19 février > Roman France

On avait, il y a dix ans, laissé Marguerite Bâ chez elle, à Villiers-le-Bel, dans ce pays, la France, où elle avait eu bien du mal à arriver pour venir sauver son petit-fils Michel, sur le point de faire des bêtises et de tourner voyou. Fin 2012, l'institutrice à la retraite, veuve de Balewell, issue de la lignée des Grandes Royales du Mali, décide rien de moins que de partir au secours de son pays natal, menacé d'explosion pour cause de rébellion islamiste dans le Nord.

Telle une nouvelle Jeanne d'Arc, elle embrigade avec elle Michel, rebaptisé Ismaël, ex-futur footballeur devenu musicien - joueur de balafon, il a même accompagné Oxmo Puccino -, c'est-à-dire griot, qu'elle bombarde son historiographe officiel. Dès qu'ils auront remis les pieds en Afrique, c'est lui qui racontera toute leur saga, avec un mélange d'affection et d'agacement pour son horripilante et mégalomane grand-mère, et pas mal d'humour.

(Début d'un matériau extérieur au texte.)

(** C36: kill acts inside the caller's container only.  It marks the first process with
    the given pid and the caller's container id as killed, makes it runnable when it
    sleeps, and changes no other process and no mutex that process has no access to;
    when there is none it returns -1 and changes nothing. *)
Theorem kill_contained pid cur me s :
  k_held s = [] → k_cur s = Some cur → k_ptable s !! cur = Some me →
  (∀ p, p ∈ k_ptable s → mutexes_ok p s) →
  match find_index (λ p, (p_pid p =? pid) && (p_container_id p =? p_container_id me)) (k_ptable s) with
  | None => kill pid s = Ok (-1) s
  | Some i => ∃ p mt, k_ptable s !! i = Some p ∧ p_pid p = pid ∧
      p_container_id p = p_container_id me ∧ length mt = length (k_mtable s) ∧
      (∀ m, Some m ∉ p_mutex p → mt !! m = k_mtable s !! m) ∧
      kill pid s = Ok 0
        (s <| k_ptable ::= <[i := killed p]> |> <| k_mtable := mt |>)
  end.
Proof.
  intros Hh Hc Hme Hok. unfold kill. destruct (find_index _ _) as [i|] eqn:E.
  - pose proof E as (p & Hp & [Hpid%Z.eqb_eq Hcid%Z.eqb_eq]%andb_true_iff & _)%find_index_Some.
    destruct (kill_found i p s Hh Hp) as (mt & Hr & Hmt & Hms); [by apply Hok; eapply list_elem_of_lookup_2|].
    exists p, mt. split_and!; try done. run (myproc_run cur); [|done]. run (getp_run cur me); [|done].
    run acquire_run; [|rewrite Hh; set_solver]. step.
    change (k_ptable (s <| k_held ::= cons Lptable |>)) with (k_ptable s). rewrite E.
    erewrite bind_ok in Hr; [|apply acquire_run; rewrite Hh; set_solver]. rewrite Hr.
    done.
  - run (myproc_run cur); [|done]. run (getp_run cur me); [|done].
    run acquire_run; [|rewrite Hh; set_solver]. step.
    change (k_ptable (s <| k_held ::= cons Lptable |>)) with (k_ptable s). rewrite E.
    run release_top; [|rewrite Hh; set_solver]. done.
Qed.

(** Two processes share mutex 0, which the first one has locked; the second runs. *)
Definition shared_mutex : kst :=
  let p1 := proc0 <| p_state := RUNNABLE |> <| p_pid := 1 |> <| p_mutex ::= <[O := Some O]> |> in
  let p2 := proc0 <| p_state := RUNNING |> <| p_pid := 2 |> <| p_mutex ::= <[O := Some O]> |> in
  bss [] <| k_ptable ::= λ l, <[0%nat := p1]> (<[1%nat := p2]> l) |> <| k_cur := Some 1%nat |>
         <| k_mtable ::= <[O := Mutex 1 1 1 (97 :: zeros 19) 2 0 0]> |>.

A Bamako ("le marigot du caïman" en bambara), Madame Bâ, qui ne brille pas par sa modestie, entend être traitée comme une VIP, et son neveu Coulibaly, tout ministre qu'il est, a intérêt à obtempérer ! Elle interroge sur la situation un certain nombre de gens qui ont fui le Nord. Puis part chez elle, à Kela, au Sud, terre des plus grands griots du Mali, où Ismaël est initié officiellement. Ensuite le tandem, qui a la bougeotte, accepte une mission au Niger, dans des camps de réfugiés, avant de gagner le Sénégal pour le compte de l'ONG Ecole contre le désert. Là, Madame Bâ rend visite à son ami Amadou Toumani Touré, dit ATT, ancien militaire devenu président du Mali, qui a quitté le pouvoir de son plein gré après avoir rétabli la démocratie. Exemple rarissime en Afrique, ATT vit tranquille à Dakar. Madame Bâ vient l'écouter et lui demander conseil. Après quoi, par le fleuve Niger, elle regagne le Mali et se dirige enfin vers le Nord : Tombouctou, via Ségou et Mopti. Dans ses bagages, pire que de la dynamite : des patchs contraceptifs pour tenter de limiter le nombre d'enfants et donc réduire la pauvreté. Au passage, le professeur Erik Orsenna, par la bouche du jeune griot, nous explique que le nord du Mali ne s'est pas embrasé du jour au lendemain, et que la situation y était déjà explosive, bien avant l'invasion des fanatiques islamistes, destructeurs de tombeaux, de mosquées et de corans anciens, instaurateurs de la charia rigoureusement appliquée. Même Madame Bâ en fera les frais à un moment, arrêtée par une milice parce qu'elle avait rouvert une école.

Mais vient le 10 janvier 2013. Les soldats français, alertés par Madame Bâ, passent à l'offensive, et libèrent Tombouctou le 2 février. Elle rouvre son école, que visite François Hollande en personne. Madame Bâ devient une star. Mieux, une conseillère écoutée : le président l'emmène avec lui à Bamako, dans son avion privé. Ismaël n'en croit pas ses yeux. Mais le rêve sera de courte durée : Madame Bâ est trop insolente, trop directe, pas assez courtisane. On la laissera là, dans la capitale de son pays, dont les problèmes sont loin d'être réglés.

Grand amoureux de l'Afrique et griot lui-même, Erik Orsenna nous livre un romans à facettes dont il a le secret : une fable morale et optimiste avec des personnages hauts en couleur qui vivent des aventures drolatiques, un terrain parfaitement rendu grâce à une documentation de première main, puisque l'académicien-bourlingueur se rend lui-même sur place, une profonde empathie, et la volonté "pédagogique" de vouloir, à travers la littérature, éclairer la lanterne de ses (nombreux) lecteurs. Encore une fois, la gageure est pleinement réussie.